Adieu Madame Marguerite

28 février 2011 | PAR Floriane Gillette

Agée de 79 ans l’actrice Annie Girardot s’est éteinte à l’hôpital Lariboisière de Paris. Celle dont la mémoire était rongée par la maladie d’Alzheimer, laissera pourtant un souvenir impérissable.

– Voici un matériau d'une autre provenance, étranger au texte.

(** X21: a call that throws before it reaches the ledger (the provider
    failed, the preview directory is not configured, or the directory or
    a preview could not be written) leaves the ledger as it was; when it
    is the provider that failed, or the directory is not configured, the
    file system too.  An exception of the ledger itself is another
    matter. *)
Theorem generateImages_failure_keeps_ledger
    (args : GenerateArgs) (provider_generate : ImageProvider) (config : Cfg.Config)
    (db : Ledger.Db float) (fs : FS) (d : Draw) (e : error) :
  result (generateImages args provider_generate config db fs d) = Throw e ->
  (forall m, e <> PersistenceError m) ->
  db_after (generateImages args provider_generate config db fs d) = db
  /\ ((exists m, provider_generate
                   {| o_prompt := arg_prompt args;
                      o_negative_prompt := arg_negative_prompt args;
                      o_count := default (Cfg.count (Cfg.defaults config)) (arg_count args);
                      o_aspect_ratio := default (Cfg.aspect_ratio (Cfg.defaults config))
                                          (arg_aspect_ratio args) |} = Throw m
                 /\ e = ProviderError m)
      \/ (Cfg.local_preview_dir (Cfg.storage config) = None /\ e = TypeError)
      \/ exists code, e = FsError code)
  /\ match e with
     | ProviderError _ | TypeError =>
         fs_after (generateImages args provider_generate config db fs d) = fs
     | _ => True
     end.
Proof.
  unfold generateImages.
  match goal with |- context [provider_generate ?o] =>
    destruct (provider_generate o) as [res|m] eqn:Ep end;
    [|intros [= <-] _; split; [reflexivity|split; [left; eauto|reflexivity]]].
  destruct (Cfg.local_preview_dir (Cfg.storage config)) as [pd|];
    [|intros [= <-] _; split; [reflexivity|split; [right; left; auto|reflexivity]]].
  match goal with |- context [join pd ?g] => set (dir := join pd g) end.
  destruct (if existsSync fs dir then Ok fs else mkdirSync fs dir) as [fs1|];
    [|intros [= <-] _; split; [reflexivity|split; [right; right; eauto|exact I]]].
  destruct (save_previews fs1 dir (images res) []) as [[saved|] fs2];
    [|intros [= <-] _; split; [reflexivity|split; [right; right; eauto|exact I]]].
  unfold Ledger.createGeneration.
  destruct (existsb _ (Ledger.generations_table db)); [|discriminate].
  intros [= <-] Hne. exfalso. eapply Hne. reflexivity.
Qed.
(** Once the keys are read, [scan] is its [try] block under the handler. *)
Lemma scan_after_keys (command : Command.t) (w : World) :
  rejects GetApiKeys w = None →
  scan command w
  = try_catch (scan_try command (currentApiKeys w))
      (λ err, showNotification (message err)) (log GetApiKeys w).
Proof.
  intros H. unfold scan, mbind, M_bind. by rewrite getApiKeys_accepted.
Qed.

(** Once the settings are read, the [try] block of [searchAll] goes on
    with the stored states, or with none when the key is not stored. *)
Lemma searchAll_try_after_get (command : Command.t) (w : World) :
  rejects (StorageSyncGet "searcherStates") w = None →
  searchAll_try command w
  = (urls ← lift (Command_searchAll command (currentStates w));
     for_of urls browser_tabs_create) (log (StorageSyncGet "searcherStates") w).
Proof.
  intros Hacc. unfold searchAll_try, browser_storage_sync_get.
  unfold mbind at 1. unfold M_bind at 1.
  rewrite perform_accepted by done. simpl.
  unfold currentStates, js_in.
  destruct (stored_searcherStates (storage w)) as [states|]; simpl.
  - by rewrite lookup_singleton_eq.
  - by rewrite lookup_empty.
Qed.

(** A run of [tabs.create] over a list of URLs that the browser accepts
    opens them all, in order, and nothing else changes but the log. *)
Lemma for_of_tabs_accepted (urls : list string) :
  (∀ url w', rejects (TabsCreate url) w' = None) →
  ∀ w, ∃ w', for_of urls browser_tabs_create w = (Ok tt, w')
    ∧ tabs w' = tabs w ++ urls
    ∧ calls w' = calls w ++ (TabsCreate <$> urls)
    ∧ notifications w' = notifications w
    ∧ menus w' = menus w
    ∧ storage w' = storage w.
Proof.
  intros Hacc. induction urls as [|url urls IH]; intros w.
  - exists w. simpl. rewrite !app_nil_r. done.
  - simpl. unfold mbind, M_bind.
    rewrite tabs_create_accepted by apply Hacc.
    destruct (IH (open_tab url (log (TabsCreate url) w)))
      as (w' & Hrun & Htabs & Hcalls & Hn & Hm & Hs).
    exists w'. rewrite Hrun, Htabs, Hcalls, Hn, Hm, Hs. simpl.
    rewrite <- !app_assoc. done.
Qed.

(** *** The empty URL (C3) *)



(** *** Unknown actions (C10) *)

(** C10: a click whose id parses to an action other than ["search"] and
    ["scan"] does nothing: the handler returns and the world (tabs,
    notifications, menus, call log) is the one it started from. *)
Theorem onClicked_unknown_action_ignored (menuItemId : string) (w : World) :
  Command.action (Command_new menuItemId) ≠ "search" →
  Command.action (Command_new menuItemId) ≠ "scan" →
  onClicked menuItemId w = (Ok tt, w).
Proof.
  intros Hsearch Hscan. unfold onClicked.
  by rewrite !decide_False by done.
Qed.

(** *** Exceptions at the dispatch boundary (C4) *)

Lemma showNotification_caught (e : Error) (w1 : World) :
  caught e w1 (showNotification (message e) w1).
Proof.
  unfold caught, showNotification, browser_notifications_create.
  fold (notificationOf e). split.
  - unfold perform. by destruct (rejects _ w1).
  - intros Hacc. by rewrite perform_accepted.
Qed.

(** C4, amended: an exception raised inside the [try] block of [search],
    [searchAll] or [scan] is caught by that handler and turned into one
    notification whose message is the error's message; the handler then
    returns normally provided the browser accepts the notification.
    ([scan] awaits [getApiKeys] before its [try] block; the statement
    starts once the keys are read.) *)
Theorem dispatch_catches_try_block (command : Command.t) (w w1 : World)
    (e : Error) :
  (search_try command w = (Throw e, w1) → caught e w1 (search command w))
  ∧ (searchAll_try command w = (Throw e, w1) →
     caught e w1 (searchAll command w))
  ∧ (rejects GetApiKeys w = None →
     scan_try command (currentApiKeys w) (log GetApiKeys w) = (Throw e, w1) →
     caught e w1 (scan command w)).
Proof.
  split; [|split].
  - intros Hthrow. unfold search, try_catch. rewrite Hthrow.
    apply showNotification_caught.
  - intros Hthrow. unfold searchAll, try_catch. rewrite Hthrow.
    apply showNotification_caught.
  - intros Hkeys Hthrow. rewrite scan_after_keys by done.
    unfold try_catch. rewrite Hthrow. apply showNotification_caught.
Qed.

(** *** Settings are read on every invocation (C6) *)

Lemma outputs_only_refl (w : World) : outputs_only w w.
Proof. split; [done|]. exists []. by rewrite app_nil_r. Qed.

Lemma outputs_only_trans (w1 w2 w3 : World) :
  outputs_only w1 w2 → outputs_only w2 w3 → outputs_only w1 w3.
Proof.
  intros [Hs1 (l1 & Hc1 & Hf1)] [Hs2 (l2 & Hc2 & Hf2)]. split; [congruence|].
  exists (l1 ++ l2). rewrite Hc2, Hc1, app_assoc. split; [done|].
  by apply Forall_app.
Qed.

Lemma quiet_ret {A} (a : A) : quiet (mret a).
Proof. intros w. apply outputs_only_refl. Qed.

Lemma quiet_lift {A} (o : Outcome A) : quiet (lift o).
Proof. intros w. apply outputs_only_refl. Qed.

Lemma quiet_bind {A B} (m : M A) (k : A → M B) :
  quiet m → (∀ a, quiet (k a)) → quiet (m ≫= k).
Proof.
  intros Hm Hk w. unfold mbind, M_bind. specialize (Hm w).
  destruct (m w) as [[a|e] w']; simpl in *; [|done].
  eapply outputs_only_trans; [done|apply Hk].
Qed.

Lemma quiet_try_catch {A} (body : M A) (handler : Error → M A) :
  quiet body → (∀ e, quiet (handler e)) → quiet (try_catch body handler).
Proof.
  intros Hm Hk w. unfold try_catch. specialize (Hm w).
  destruct (body w) as [[a|e] w']; simpl in *; [done|].
  eapply outputs_only_trans; [done|apply Hk].
Qed.

Lemma quiet_perform {A} (c : Call) (result : World → A)
    (effect : World → World) :
  is_output c →
  (∀ w, storage (effect w) = storage w ∧ calls (effect w) = calls w) →
  quiet (perform c result effect).
Proof.
  intros Hc Heff w. unfold perform.
  destruct (rejects c w); simpl.
  - split; [done|]. exists [c]. split; [done|]. by constructor.
  - destruct (Heff (log c w)) as [Hs Hcalls]. split; [by rewrite Hs|].
    exists [c]. rewrite Hcalls. split; [done|]. by constructor.
Qed.

Lemma quiet_tabs_create (url : string) : quiet (browser_tabs_create url).
Proof. by apply quiet_perform. Qed.

Lemma quiet_showNotification (message : string) :
  quiet (showNotification message).
Proof. by apply quiet_perform. Qed.

Lemma quiet_for_of {A} (xs : list A) (body : A → M unit) :
  (∀ x, quiet (body x)) → quiet (for_of xs body).
Proof.
  intros Hbody. induction xs as [|x xs IH]; simpl.
  - apply quiet_ret.
  - apply quiet_bind; [apply Hbody|done].
Qed.

Lemma quiet_search (command : Command.t) : quiet (search command).
Proof.
  apply quiet_try_catch; [|intros; apply quiet_showNotification].
  apply quiet_bind; [apply quiet_lift|]. intros url.
  case_decide; [apply quiet_tabs_create|apply quiet_ret].
Qed.

Lemma quiet_scan_try (command : Command.t) (apiKeys : ApiKeys) :
  quiet (scan_try command apiKeys).
Proof.
  apply quiet_bind; [intros w; apply outputs_only_refl|]. intros url.
  case_decide; [apply quiet_tabs_create|apply quiet_ret].
Qed.

(** C6: every invocation of [searchAll] starts by reading
    ["searcherStates"] from the sync storage and hands [Command.searchAll]
    the states stored at that moment; every invocation of [scan] starts
    by calling [getApiKeys] and hands [Command.scan] the keys stored at
    that moment; after that one read the handlers only open tabs and show
    notifications, and none of [search], [searchAll], [scan] changes the
    stored settings. *)
Theorem dispatch_reads_settings_fresh (command : Command.t) (w : World) :
  outputs_only (log (StorageSyncGet "searcherStates") w) (searchAll command w).2
  ∧ (rejects (StorageSyncGet "searcherStates") w = None →
     searchAll command w
     = try_catch
         (urls ← lift (Command_searchAll command (currentStates w));
          for_of urls browser_tabs_create)
         (λ err, showNotification (message err))
         (log (StorageSyncGet "searcherStates") w))
  ∧ outputs_only (log GetApiKeys w) (scan command w).2
  ∧ (rejects GetApiKeys w = None →
     scan command w
     = try_catch (scan_try command (currentApiKeys w))
         (λ err, showNotification (message err)) (log GetApiKeys w))
  ∧ outputs_only w (search command w).2
  ∧ storage (searchAll command w).2 = storage w
  ∧ storage (scan command w).2 = storage w.
Proof.
  assert (Hall : outputs_only (log (StorageSyncGet "searcherStates") w)
                   (searchAll command w).2).
  { unfold searchAll.
    destruct (rejects (StorageSyncGet "searcherStates") w) as [e|] eqn:Hget.
    - unfold try_catch, searchAll_try, browser_storage_sync_get.
      unfold mbind at 1. unfold M_bind at 1.
      rewrite (perform_rejected _ _ _ _ e) by done.
      apply quiet_showNotification.
    - unfold try_catch at 1. rewrite searchAll_try_after_get by done.
      apply (quiet_try_catch _ (λ err, showNotification (message err)));
        [|intros; apply quiet_showNotification].
      apply quiet_bind; [apply quiet_lift|]. intros urls.
      apply quiet_for_of, quiet_tabs_create. }
  assert (Hscan : outputs_only (log GetApiKeys w) (scan command w).2).
  { destruct (rejects GetApiKeys w) as [e|] eqn:Hkeys.
    - unfold scan, mbind, M_bind.
      rewrite (getApiKeys_rejected _ e) by done. apply outputs_only_refl.
    - rewrite scan_after_keys by done.
      apply quiet_try_catch; [apply quiet_scan_try|].
      intros; apply quiet_showNotification. }
  split_and!.
  - done.
  - intros Hget. unfold searchAll, try_catch.
    by rewrite searchAll_try_after_get.
  - done.
  - by apply scan_after_keys.
  - apply quiet_search.
  - by destruct Hall as [-> _].
  - by destruct Hscan as [-> _].
Qed.

(** ** Properties of the menu builder *)

Lemma created_nil (w : World) : created [] w w.
Proof.
  split_and!; try done.
  - by rewrite app_nil_r.
  - exists []. by rewrite app_nil_r.
Qed.

Lemma created_app (l1 l2 : list MenuItem.t) (w1 w2 w3 : World) :
  created l1 w1 w2 → created l2 w2 w3 → created (l1 ++ l2) w1 w3.
Proof.
  intros (Hc1 & (t1 & Hm1 & Hsub1 & Hall1) & Hs1 & Ht1 & Hn1)
         (Hc2 & (t2 & Hm2 & Hsub2 & Hall2) & Hs2 & Ht2 & Hn2).
  split_and!; try congruence.
  - by rewrite Hc2, Hc1, fmap_app, app_assoc.
  - exists (t1 ++ t2). split_and!.
    + by rewrite Hm2, Hm1, app_assoc.
    + by apply sublist_app.
    + intros Hacc. by rewrite Hall1, Hall2.
Qed.

Lemma contextMenus_create_run (item : MenuItem.t) (w : World) :
  ∃ w', browser_contextMenus_create item createContextMenuErrorHandler w
        = (Ok tt, w')
    ∧ created [item] w w'.
Proof.
  unfold browser_contextMenus_create.
  destruct (rejects (ContextMenusCreate item) w) as [e|] eqn:Hrej; simpl.
  - eexists. split; [done|]. split_and!; try done.
    exists []. simpl. rewrite app_nil_r. split_and!; [done| |].
    + apply sublist_nil_l.
    + intros Hacc. by rewrite Hacc in Hrej.
  - eexists. split; [done|]. split_and!; try done.
    by exists [item].
Qed.

Lemma skip_iff_mapped_to_false (searcherStates : SearcherStates)
    (name : string) :
  js_in name searcherStates && js_not (searcherStates !! name) = true
  ↔ searcherStates !! name = Some false.
Proof.
  unfold js_in. rewrite andb_true_iff, bool_decide_eq_true.
  destruct (searcherStates !! name) as [[]|]; simpl.
  - split; [by intros [_ ?]|done].
  - split; [done|]. eauto.
  - split; [|done]. by intros [[? ?] _].
Qed.

(** The first loop asks for the items of the enabled entries and leaves in
    [nonTextEntry] the first of them that is not text. *)
Lemma searcherLoop_run (searcherStates : SearcherStates)
    (entries : list AnalyzerEntry) :
  ∀ (nonTextEntry : option AnalyzerEntry) (w : World),
  ∃ w', searcherLoop searcherStates entries nonTextEntry w
        = (Ok (match nonTextEntry with
               | Some found => Some found
               | None => firstNonText (enabledEntries searcherStates entries)
               end), w')
    ∧ created (searchItem <$> enabledEntries searcherStates entries) w w'.
Proof.
  unfold enabledEntries, firstNonText.
  induction entries as [|entry rest IH]; intros nonTextEntry w.
  - exists w. split; [by destruct nonTextEntry|apply created_nil].
  - simpl searcherLoop.
    destruct (js_in (name (analyzer entry)) searcherStates
              && js_not (searcherStates !! name (analyzer entry)))
      eqn:Hskip.
    + apply skip_iff_mapped_to_false in Hskip.
      rewrite filter_cons_False by naive_solver. apply IH.
    + assert (searcherStates !! name (analyzer entry) ≠ Some false) as Hen.
      { intros Hfalse. apply skip_iff_mapped_to_false in Hfalse. congruence. }
      rewrite filter_cons_True by done.
      unfold mbind, M_bind.
      destruct (contextMenus_create_run (searchItem entry) w)
        as (w1 & -> & Hone).
      destruct (IH (if bool_decide (type entry ≠ "text")
                       && bool_decide (nonTextEntry = None)
                    then Some entry else nonTextEntry) w1)
        as (w' & -> & Hrest).
      exists w'. split.
      * f_equal. destruct nonTextEntry as [found|]; simpl.
        -- by rewrite andb_false_r.
        -- rewrite andb_true_r. case_bool_decide.
           ++ by rewrite filter_cons_True.
           ++ by rewrite filter_cons_False by naive_solver.
      * rewrite fmap_cons. by apply (created_app [_] _ w w1 w').
Qed.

Avant de se lancer dans la comédie, Annie Giradot a suivi des études d’infirmière à Caen. Très vite sa passion pour le théâtre prend le dessus, elle devient alors élève au conservatoire de la rue Blanche en 1949. Primée par le Conservatoire national d’art dramatique, elle foulera les planches de la Comédie-Française avant d’être repérée par Jean Cocteau.

C’est à contre-cœur qu’elle délaisse quelques années plus tard le théâtre pour le grand écran. Un choix judicieux puisqu’elle devient très populaire et se montre à l’aise aussi bien pour la comédie que  pour les mélodrames. Très vite on ne présente plus Annie Girardot, elle tourne avec les grands : Gabin, Carné, Marais, Noiret… et est dirigée par des cinéastes qu’on ne présente plus : Visconti, Jean-Pierre Blanc, Grangier. Pourtant, la Nouvelle-Vague, à l’image de François Truffaut ne se tourne pas vers elle.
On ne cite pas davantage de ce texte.